Treatment of aplastic anemia (AA) is challenging because cytopenia exposes patients to infectious and hemorrhagic complications, and immunosuppressive agents may further increase the risk in the short term: this is particularly true in older patients, in whom age, per se, is a risk factor. For this reason, I believe the study published in this issue on behalf of the French Cooperative Study Group for Aplastic Anemia,1 on 88 patients over the age of 60 years, given immunosuppressive therapy (IST), is clinically relevant and useful on a practical level. The authors identified 184 treatments, including the standard combination of anti-thymocyte globulin and cyclosporine-A (ATG-CsA). Responses were significantly better in those that had followed an ATG-CsA regimen; overall response rate was 70% after first-line treatment and the overall 3-year survival was an excellent 74%. The Authors conclude that age, per se, is not a limiting factor for standard immunosuppressive treatment of patients with AA.
Treatment of severe aplastic anemia (SAA) patients over the age of 60 is problematic, and transplant studies claiming good results in older patients2 contain only very few patients over the age of 60: in the study by Shin and coworkers, which suggests that transplant outcome is comparable in patients younger or older than 40 years, the maximum patient age was 63 years.2 The cyclophosphamide (CY) dose-finding study by Anderlini and coworkers on patients receiving an alternative donor transplant, which showed over 90% one-year survival for the low dose CY group, had only a handful of patients over the age of 40, and the median age overall was 21 years.3 More recently, a European Group for Blood and Marrow Transplantation (EBMT) study showed that the outcome of transplant for SAA patients over the age of 40 remains unsatisfactory4 and has not improved in the past decade.
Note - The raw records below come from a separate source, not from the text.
(** The records a disconnect leaves. *)
Lemma onclose_members ws s x :
  WF s →
  x ∈ table (onclose ws s) ↔ ∃ y, y ∈ s ∧ ID y ≠ wsID ws ∧ x = dropLink (wsID ws) y.
Proof.
  intros Hwf. unfold onclose.
  destruct (updateSessionClearTargetInfoFromTargetID (wsID ws) s) as [s1 p] eqn:Hs1.
  simpl. assert (s1 = (updateSessionClearTargetInfoFromTargetID (wsID ws) s).1) as ->
    by by rewrite Hs1.
  rewrite deleteSessionFromID_members
    by (rewrite clearFromTargetID_IDs; apply Hwf).
  rewrite clearFromTargetID_members by done.
  assert (Hid : ∀ y, ID (dropLink (wsID ws) y) = ID y)
    by (intros y; unfold dropLink; by case_decide).
  split.
  - intros [(y & Hy & ->) Hne]. rewrite Hid in Hne. eauto.
  - intros (y & Hy & Hne & ->). rewrite Hid. eauto.
Qed.

Lemma onclose_WF ws s : WF s → WF (table (onclose ws s)).
Proof.
  intros Hwf.
  assert (Hmem := λ x, onclose_members ws s x Hwf).
  unfold onclose in *.
  destruct (updateSessionClearTargetInfoFromTargetID (wsID ws) s) as [s1 p] eqn:Hs1.
  simpl in *.
  assert (s1 = (updateSessionClearTargetInfoFromTargetID (wsID ws) s).1) as Hs1'
    by by rewrite Hs1.
  split.
  - eapply sublist_NoDup; [|apply fmap_sublist, deleteSessionFromID_sublist].
    rewrite Hs1', clearFromTargetID_IDs. apply Hwf.
  - eapply sublist_NoDup; [|apply fmap_sublist, deleteSessionFromID_sublist].
    rewrite Hs1', clearFromTargetID_pairs. apply Hwf.
  - apply Forall_forall. intros x (y & Hy & _ & ->)%Hmem.
    unfold dropLink. case_decide; [apply record_ok_clearTarget|]; by eapply WF_record.
  - intros x w (y & Hy & Hne & ->)%Hmem Hw.
    unfold dropLink in Hw |- *. case_decide as Hyt; [done|].
    destruct (wf_linked s Hwf y w Hy Hw) as (Hct & y' & Hy' & Hid' & Hrev & Hback).
    split; [done|]. exists y'. split_and!; [|done..].
    apply Hmem. exists y'. split_and!; [done| |].
    + rewrite Hid'. intros Heq. apply Hyt. unfold has_target. by rewrite Hw.
    + unfold dropLink. rewrite decide_False; [done|]. intros Hyt'.
      unfold has_target in Hback, Hyt'. destruct (targetWS y'); [congruence|done].
Qed.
Also, in patients with leukemia, age is a predictive factor, but transplant mortality is much lower than in SAA patients; a recent study in patients over the age of 70 years reported a transplant mortality of 20%.5 Therefore, age has a stronger impact on survival after transplantation in SAA than leukemia, for reasons which are not clear. Currently, transplantation over the age of 60 is rarely taken into consideration by transplant centers: in the EBMT study 2010-2015, 95 grafts there performed on patients over the age of 60 (16 transplants/year in Europe).4
Immunosuppressive treatment is also strongly age-dependent: in a prospective randomized EBMT study, the 6-year survival was 100% for patients <20 years old, 92% for patients aged 20-40 years, 71% for those aged 40-60, and 56% for patients older than 60 years.6 Two recent retrospective analyses have addressed the issue of first-line treatment in a large number of SAA patients with either horse ATG-CsA (in 465 patients)7 or rabbit ATG-CsA (in 955 patients).8 The one year cumulative incidence of response was 65% for both horse or rabbit ATG, but patients over 60 years of age had lower response rates.87 As for survival, the horse ATG-CsA study shows a 5-year survival of 70% for patients over the age of 40, compared to 90% for young patients.7 The rabbit ATG-CsA study shows a similar 5-year survival for patients aged 40-60 (80%), but over the age of 60, survival at 5 years is in the order of 50%, compared to 90% for younger patients.8 Therefore, also after ATG-CsA, age remains one of the major predictors of response and survival.
The French study by Contejean and coworkers1 compares favourably with these two large international reports: response rate to ATG+CsA at 6 months was 70% compared to 35% for patients receiving CsA alone, 22% for eltrombopag alone, and 21% for androgens alone (Figure 1). Overall response rates in patients receiving these different treatment options is outlined in Figure 1, which highlights a superior response rate with the ATG+CsA combination. Figure 1 also shows there was no difference in response for patients in this older patient population receiving horse (hATG) versus rabbit ATG (rATG), which is in keeping with two large recently published real-life studies.87 Also, survival was comparable in patients receiving horse or rabbit ATG. The higher response rate of patients receiving ATG+CsA did not translate to a significantly improved survival compared to other regimens, as already shown in an EBMT study;9 possibly due to second treatment or improved supportive care. Further support to long-term survival also for non-responders comes from the rabbit ATG study; it showed that the 10-year survival of AA patients, classified at 6 months as non-responders to a first course of rATG+CsA, was comparable whether patients were then allografted (64% survival) or not (60% survival).8 Late responses, improved supportive care, and second treatments could possibly explain the outcome of non-allografted patients.
In conclusion, ATG+CsA remains the treatment of choice for patients with AA, also for those over the age of 60; it should be preferred over the administration of CsA with or without androgens or eltrombopag, with or without CsA. Whether the addition of eltrombopag to ATG-CsA first line will further improve the outcome, as recently suggested,10 will be determined by an ongoing prospective randomized trial (RACE trial, EBMT). This study also confirms that in real-life analysis, horse or rabbit ATG produce almost identical response rates and survival, also in older AA patients.